### The task
Please repeat the lines below exactly. Begin with the line containing "(** X6. When" and go on through the line containing "(forall mime, downloads".
#### Provided entries ####
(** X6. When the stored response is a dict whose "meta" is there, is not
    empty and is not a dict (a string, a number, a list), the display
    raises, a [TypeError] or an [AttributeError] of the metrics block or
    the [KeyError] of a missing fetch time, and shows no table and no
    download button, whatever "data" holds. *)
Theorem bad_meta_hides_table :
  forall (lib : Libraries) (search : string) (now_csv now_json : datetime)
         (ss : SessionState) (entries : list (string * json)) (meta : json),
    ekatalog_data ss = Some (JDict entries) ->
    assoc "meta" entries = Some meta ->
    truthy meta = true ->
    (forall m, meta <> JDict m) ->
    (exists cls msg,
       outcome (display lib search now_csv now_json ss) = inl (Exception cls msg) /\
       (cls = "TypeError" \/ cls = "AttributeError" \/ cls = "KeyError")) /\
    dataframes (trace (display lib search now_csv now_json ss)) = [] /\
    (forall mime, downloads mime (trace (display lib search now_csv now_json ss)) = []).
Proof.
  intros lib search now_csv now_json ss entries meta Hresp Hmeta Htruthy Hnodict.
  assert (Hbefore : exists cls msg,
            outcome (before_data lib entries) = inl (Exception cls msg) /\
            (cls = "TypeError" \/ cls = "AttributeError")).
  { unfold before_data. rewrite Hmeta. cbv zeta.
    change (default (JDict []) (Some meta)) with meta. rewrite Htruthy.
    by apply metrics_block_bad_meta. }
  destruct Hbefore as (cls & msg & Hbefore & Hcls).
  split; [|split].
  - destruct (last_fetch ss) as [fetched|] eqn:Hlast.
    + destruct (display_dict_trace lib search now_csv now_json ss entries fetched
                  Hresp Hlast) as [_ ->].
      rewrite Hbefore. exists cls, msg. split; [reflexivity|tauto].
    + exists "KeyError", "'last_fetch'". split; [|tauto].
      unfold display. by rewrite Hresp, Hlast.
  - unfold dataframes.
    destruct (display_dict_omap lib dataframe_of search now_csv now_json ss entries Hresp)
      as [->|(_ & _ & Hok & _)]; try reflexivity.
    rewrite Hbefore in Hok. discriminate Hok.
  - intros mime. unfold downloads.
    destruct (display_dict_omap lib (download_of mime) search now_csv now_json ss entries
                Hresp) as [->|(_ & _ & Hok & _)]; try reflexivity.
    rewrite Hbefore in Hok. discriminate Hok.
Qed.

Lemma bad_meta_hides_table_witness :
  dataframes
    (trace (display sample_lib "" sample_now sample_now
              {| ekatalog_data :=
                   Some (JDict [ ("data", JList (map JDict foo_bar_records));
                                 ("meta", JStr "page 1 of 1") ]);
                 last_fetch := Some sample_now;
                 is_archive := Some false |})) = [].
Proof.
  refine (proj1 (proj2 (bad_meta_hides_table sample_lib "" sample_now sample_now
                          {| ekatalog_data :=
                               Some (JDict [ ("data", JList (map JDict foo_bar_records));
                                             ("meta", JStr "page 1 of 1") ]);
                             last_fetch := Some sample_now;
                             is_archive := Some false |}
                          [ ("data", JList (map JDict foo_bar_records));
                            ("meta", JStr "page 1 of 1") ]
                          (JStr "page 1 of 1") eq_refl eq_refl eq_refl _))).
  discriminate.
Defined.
####
#### Provided entries ####
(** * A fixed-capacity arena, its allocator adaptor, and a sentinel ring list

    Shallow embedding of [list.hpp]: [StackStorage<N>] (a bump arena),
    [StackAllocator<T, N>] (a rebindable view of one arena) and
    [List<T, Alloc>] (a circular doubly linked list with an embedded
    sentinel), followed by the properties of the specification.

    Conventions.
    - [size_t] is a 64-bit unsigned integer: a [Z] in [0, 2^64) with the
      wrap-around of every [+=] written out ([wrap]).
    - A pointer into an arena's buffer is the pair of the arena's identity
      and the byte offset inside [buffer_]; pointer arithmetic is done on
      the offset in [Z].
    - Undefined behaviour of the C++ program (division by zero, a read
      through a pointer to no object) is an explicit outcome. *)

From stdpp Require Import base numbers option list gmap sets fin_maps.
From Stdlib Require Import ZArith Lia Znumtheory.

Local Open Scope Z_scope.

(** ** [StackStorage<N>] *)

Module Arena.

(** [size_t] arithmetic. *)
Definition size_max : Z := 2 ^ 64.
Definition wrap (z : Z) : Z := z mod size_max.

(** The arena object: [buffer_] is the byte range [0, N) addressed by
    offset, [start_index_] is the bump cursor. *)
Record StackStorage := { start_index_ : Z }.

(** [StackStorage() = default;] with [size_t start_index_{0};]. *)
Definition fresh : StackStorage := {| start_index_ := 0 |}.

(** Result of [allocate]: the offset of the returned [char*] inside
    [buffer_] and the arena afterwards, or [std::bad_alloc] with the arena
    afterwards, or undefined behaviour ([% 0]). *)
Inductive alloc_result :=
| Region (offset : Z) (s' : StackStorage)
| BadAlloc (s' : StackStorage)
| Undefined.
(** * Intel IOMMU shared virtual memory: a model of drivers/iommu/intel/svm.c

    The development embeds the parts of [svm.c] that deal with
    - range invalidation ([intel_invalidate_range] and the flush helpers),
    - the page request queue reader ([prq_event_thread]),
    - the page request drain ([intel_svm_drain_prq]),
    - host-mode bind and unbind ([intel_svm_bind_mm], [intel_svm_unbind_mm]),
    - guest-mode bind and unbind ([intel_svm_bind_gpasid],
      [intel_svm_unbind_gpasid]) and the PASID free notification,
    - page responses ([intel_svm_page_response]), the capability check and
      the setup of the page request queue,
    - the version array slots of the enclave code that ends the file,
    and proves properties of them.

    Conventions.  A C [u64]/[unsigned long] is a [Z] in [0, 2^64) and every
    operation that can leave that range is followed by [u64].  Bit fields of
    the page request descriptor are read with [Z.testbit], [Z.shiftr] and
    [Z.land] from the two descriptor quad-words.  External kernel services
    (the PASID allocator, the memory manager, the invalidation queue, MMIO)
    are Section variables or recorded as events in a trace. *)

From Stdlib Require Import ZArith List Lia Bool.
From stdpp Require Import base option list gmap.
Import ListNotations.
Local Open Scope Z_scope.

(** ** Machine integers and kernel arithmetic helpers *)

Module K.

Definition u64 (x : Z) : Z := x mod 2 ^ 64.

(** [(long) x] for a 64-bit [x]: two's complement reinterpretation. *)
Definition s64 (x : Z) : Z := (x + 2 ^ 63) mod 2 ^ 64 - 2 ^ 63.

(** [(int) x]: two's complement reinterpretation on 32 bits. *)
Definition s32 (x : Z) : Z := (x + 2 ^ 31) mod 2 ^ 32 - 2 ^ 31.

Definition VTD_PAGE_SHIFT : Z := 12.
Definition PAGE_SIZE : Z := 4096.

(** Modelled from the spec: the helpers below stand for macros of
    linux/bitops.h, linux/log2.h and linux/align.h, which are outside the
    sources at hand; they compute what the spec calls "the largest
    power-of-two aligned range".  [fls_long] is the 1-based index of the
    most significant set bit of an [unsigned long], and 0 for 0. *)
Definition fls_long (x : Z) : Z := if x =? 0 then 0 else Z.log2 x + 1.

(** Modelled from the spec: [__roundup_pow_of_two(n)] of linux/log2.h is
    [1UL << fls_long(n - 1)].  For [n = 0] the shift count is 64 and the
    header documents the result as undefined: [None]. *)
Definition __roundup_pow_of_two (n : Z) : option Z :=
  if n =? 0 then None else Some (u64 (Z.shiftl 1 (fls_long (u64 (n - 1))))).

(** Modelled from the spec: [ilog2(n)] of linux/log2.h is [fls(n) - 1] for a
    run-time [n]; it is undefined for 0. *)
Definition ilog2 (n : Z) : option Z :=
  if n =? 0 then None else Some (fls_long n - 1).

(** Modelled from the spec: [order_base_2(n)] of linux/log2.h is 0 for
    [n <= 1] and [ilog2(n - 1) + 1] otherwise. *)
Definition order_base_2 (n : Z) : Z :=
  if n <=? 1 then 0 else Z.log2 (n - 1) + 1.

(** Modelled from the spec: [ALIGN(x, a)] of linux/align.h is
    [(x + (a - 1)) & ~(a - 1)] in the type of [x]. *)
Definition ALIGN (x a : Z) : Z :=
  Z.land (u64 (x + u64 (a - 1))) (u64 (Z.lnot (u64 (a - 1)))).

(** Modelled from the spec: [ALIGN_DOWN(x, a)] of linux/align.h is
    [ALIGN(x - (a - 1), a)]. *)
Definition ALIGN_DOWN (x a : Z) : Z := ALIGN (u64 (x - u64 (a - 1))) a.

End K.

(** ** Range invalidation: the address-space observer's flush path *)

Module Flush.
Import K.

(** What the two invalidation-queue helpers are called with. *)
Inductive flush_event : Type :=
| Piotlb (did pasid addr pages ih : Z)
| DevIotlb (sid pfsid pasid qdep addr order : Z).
####
#### Provided entries ####
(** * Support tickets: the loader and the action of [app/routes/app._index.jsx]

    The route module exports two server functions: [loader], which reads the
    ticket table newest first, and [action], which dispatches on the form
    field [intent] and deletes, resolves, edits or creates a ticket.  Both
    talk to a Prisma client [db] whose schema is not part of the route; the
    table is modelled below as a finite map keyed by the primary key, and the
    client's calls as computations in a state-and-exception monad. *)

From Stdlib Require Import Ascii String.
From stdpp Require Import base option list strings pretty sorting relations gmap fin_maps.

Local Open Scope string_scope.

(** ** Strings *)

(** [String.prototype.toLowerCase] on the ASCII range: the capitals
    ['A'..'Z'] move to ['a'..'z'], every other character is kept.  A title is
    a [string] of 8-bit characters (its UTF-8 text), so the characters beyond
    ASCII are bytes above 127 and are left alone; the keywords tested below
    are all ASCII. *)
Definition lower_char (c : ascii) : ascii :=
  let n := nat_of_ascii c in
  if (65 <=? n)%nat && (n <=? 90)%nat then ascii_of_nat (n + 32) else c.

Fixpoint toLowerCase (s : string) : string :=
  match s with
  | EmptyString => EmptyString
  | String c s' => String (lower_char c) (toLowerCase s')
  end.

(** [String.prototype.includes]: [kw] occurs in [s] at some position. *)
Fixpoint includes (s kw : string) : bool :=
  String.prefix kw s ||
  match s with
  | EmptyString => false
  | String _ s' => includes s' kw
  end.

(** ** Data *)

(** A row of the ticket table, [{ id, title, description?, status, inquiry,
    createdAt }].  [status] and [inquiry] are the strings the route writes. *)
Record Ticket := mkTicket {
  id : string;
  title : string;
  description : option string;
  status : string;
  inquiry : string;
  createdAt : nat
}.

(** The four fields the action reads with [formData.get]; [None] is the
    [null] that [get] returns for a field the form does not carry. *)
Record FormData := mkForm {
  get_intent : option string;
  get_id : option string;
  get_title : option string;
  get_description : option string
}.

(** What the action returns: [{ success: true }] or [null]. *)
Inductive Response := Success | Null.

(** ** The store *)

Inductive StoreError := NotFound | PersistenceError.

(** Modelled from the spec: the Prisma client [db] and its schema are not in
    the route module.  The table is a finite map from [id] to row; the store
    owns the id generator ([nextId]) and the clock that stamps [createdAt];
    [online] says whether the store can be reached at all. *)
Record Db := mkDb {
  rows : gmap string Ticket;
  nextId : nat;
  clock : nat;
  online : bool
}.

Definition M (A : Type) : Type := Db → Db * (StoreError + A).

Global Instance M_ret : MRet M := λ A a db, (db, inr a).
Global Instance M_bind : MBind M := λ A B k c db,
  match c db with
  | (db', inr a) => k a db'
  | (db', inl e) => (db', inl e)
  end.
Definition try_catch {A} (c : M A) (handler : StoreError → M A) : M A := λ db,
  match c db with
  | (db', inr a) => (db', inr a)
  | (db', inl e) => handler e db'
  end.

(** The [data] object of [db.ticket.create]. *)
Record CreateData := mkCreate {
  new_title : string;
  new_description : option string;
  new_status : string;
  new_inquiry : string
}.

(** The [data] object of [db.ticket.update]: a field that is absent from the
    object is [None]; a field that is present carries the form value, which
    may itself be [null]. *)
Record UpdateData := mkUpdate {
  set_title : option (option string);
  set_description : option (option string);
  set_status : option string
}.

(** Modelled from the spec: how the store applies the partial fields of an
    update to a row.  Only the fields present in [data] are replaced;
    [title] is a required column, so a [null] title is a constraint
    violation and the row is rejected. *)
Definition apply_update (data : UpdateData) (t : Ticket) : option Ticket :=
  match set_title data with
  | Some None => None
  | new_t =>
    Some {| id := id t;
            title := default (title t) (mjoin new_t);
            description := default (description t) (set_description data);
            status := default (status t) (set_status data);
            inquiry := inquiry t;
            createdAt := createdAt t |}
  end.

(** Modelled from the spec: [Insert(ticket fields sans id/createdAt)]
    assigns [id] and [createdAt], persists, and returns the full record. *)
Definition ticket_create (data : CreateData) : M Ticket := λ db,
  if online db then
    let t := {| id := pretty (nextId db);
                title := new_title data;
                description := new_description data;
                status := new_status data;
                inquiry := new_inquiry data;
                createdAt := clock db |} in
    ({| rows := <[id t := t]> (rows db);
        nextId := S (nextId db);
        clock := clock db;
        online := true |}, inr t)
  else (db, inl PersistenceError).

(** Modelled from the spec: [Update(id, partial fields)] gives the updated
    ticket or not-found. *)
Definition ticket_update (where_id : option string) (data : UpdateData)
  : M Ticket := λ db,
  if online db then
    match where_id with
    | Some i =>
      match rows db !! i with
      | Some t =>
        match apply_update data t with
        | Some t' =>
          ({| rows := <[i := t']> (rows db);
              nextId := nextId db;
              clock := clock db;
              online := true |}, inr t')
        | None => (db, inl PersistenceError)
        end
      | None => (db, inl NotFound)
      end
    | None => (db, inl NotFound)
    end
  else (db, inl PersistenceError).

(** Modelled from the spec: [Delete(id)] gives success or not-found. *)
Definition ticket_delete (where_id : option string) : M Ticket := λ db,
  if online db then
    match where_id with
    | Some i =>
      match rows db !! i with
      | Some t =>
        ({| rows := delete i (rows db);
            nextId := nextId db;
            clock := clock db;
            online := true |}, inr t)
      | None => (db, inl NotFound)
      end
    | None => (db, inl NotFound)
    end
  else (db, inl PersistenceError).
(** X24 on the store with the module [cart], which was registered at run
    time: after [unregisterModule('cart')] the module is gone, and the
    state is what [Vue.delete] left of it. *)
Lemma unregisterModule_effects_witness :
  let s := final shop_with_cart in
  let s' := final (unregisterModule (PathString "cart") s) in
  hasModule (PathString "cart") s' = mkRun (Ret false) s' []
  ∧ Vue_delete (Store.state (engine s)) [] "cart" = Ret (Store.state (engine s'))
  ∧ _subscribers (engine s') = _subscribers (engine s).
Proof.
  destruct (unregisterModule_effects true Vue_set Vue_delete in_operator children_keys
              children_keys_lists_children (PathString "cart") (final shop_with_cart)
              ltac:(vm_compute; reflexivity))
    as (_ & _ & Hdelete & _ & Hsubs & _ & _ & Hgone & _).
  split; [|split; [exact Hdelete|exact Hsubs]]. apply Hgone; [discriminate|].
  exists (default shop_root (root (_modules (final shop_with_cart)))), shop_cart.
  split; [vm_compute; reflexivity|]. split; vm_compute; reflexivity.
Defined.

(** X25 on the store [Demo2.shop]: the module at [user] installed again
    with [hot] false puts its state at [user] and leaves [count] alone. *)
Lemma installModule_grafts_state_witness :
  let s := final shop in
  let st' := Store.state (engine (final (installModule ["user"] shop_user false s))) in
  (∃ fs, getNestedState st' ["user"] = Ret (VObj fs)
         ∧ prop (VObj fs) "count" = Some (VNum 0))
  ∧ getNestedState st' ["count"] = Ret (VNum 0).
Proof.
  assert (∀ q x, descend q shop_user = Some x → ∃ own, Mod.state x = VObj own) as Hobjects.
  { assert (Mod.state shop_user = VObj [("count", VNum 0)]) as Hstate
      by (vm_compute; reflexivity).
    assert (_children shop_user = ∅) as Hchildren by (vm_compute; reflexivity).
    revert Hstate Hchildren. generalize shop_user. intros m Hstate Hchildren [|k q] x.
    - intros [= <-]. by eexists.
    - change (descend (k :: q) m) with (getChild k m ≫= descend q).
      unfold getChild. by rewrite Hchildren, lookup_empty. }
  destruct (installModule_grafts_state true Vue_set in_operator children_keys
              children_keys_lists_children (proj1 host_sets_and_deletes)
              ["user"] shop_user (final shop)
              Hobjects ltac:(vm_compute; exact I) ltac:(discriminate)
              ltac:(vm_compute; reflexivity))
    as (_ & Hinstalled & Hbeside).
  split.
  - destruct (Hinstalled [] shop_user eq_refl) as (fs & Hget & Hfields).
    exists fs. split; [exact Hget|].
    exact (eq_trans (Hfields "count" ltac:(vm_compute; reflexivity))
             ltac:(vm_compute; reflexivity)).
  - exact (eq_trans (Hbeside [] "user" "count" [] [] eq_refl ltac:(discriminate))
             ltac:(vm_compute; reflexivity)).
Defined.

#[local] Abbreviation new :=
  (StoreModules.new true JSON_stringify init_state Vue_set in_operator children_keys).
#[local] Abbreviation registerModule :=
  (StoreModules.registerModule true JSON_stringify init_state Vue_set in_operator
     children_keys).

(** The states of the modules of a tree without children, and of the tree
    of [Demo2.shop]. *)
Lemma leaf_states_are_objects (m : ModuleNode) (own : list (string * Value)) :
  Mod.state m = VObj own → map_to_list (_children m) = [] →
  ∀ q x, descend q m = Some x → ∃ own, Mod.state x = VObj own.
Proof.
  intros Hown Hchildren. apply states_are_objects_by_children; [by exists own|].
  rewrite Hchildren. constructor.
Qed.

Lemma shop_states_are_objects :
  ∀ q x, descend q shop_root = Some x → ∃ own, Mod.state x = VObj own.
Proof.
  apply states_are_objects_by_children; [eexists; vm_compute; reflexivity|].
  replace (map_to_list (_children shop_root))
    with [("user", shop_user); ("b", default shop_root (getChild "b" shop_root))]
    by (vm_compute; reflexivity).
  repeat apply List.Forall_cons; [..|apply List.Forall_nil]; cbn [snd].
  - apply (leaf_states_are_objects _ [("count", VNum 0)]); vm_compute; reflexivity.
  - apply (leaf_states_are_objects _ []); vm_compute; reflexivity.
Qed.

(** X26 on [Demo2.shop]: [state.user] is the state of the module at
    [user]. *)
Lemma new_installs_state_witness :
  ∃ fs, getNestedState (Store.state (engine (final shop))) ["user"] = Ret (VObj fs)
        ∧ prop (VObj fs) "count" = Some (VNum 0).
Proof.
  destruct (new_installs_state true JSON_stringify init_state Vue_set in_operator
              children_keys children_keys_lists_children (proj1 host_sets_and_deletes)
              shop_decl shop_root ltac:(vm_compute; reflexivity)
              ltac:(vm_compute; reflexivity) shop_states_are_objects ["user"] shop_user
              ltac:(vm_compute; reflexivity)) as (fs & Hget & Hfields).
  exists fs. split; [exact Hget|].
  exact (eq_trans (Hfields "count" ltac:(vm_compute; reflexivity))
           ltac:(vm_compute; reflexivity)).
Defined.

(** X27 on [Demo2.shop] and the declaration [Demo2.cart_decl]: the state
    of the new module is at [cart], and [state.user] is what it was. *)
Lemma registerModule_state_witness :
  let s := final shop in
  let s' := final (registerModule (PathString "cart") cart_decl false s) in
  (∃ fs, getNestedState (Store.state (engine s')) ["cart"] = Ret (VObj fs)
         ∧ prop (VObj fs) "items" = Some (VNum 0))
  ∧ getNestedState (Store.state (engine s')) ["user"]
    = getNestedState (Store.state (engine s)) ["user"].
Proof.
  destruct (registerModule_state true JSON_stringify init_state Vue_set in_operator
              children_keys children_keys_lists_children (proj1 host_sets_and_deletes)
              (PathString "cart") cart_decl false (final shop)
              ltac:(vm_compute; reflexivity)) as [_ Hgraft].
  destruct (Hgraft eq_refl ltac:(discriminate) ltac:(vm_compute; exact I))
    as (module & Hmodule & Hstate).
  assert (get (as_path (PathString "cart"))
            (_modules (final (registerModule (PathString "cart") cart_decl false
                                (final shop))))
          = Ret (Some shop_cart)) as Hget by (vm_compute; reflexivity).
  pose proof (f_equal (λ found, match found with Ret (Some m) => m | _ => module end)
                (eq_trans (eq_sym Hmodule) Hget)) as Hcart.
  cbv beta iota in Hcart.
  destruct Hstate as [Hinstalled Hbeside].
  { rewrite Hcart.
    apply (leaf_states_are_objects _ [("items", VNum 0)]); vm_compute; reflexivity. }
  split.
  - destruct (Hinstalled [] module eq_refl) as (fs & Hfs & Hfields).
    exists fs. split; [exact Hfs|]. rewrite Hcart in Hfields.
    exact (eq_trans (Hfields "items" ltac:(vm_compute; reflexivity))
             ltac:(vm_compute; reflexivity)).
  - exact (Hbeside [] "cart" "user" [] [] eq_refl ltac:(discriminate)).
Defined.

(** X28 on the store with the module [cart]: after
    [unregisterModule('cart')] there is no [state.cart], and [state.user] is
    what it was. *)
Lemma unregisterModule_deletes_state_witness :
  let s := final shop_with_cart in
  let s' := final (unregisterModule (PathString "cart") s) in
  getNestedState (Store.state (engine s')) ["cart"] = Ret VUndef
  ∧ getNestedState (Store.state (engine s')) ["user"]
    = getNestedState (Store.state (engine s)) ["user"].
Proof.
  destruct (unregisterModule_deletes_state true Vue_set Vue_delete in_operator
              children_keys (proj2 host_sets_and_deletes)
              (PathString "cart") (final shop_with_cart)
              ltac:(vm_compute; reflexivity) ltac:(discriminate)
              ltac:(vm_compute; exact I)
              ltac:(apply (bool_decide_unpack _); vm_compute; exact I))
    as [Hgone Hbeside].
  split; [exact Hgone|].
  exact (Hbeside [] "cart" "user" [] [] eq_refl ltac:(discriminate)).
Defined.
####
### Solution for this task
(** X6. When the stored response is a dict whose "meta" is there, is not
    empty and is not a dict (a string, a number, a list), the display
    raises, a [TypeError] or an [AttributeError] of the metrics block or
    the [KeyError] of a missing fetch time, and shows no table and no
    download button, whatever "data" holds. *)
Theorem bad_meta_hides_table :
  forall (lib : Libraries) (search : string) (now_csv now_json : datetime)
         (ss : SessionState) (entries : list (string * json)) (meta : json),
    ekatalog_data ss = Some (JDict entries) ->
    assoc "meta" entries = Some meta ->
    truthy meta = true ->
    (forall m, meta <> JDict m) ->
    (exists cls msg,
       outcome (display lib search now_csv now_json ss) = inl (Exception cls msg) /\
       (cls = "TypeError" \/ cls = "AttributeError" \/ cls = "KeyError")) /\
    dataframes (trace (display lib search now_csv now_json ss)) = [] /\
    (forall mime, downloads mime (trace (display lib search now_csv now_json ss)) = []).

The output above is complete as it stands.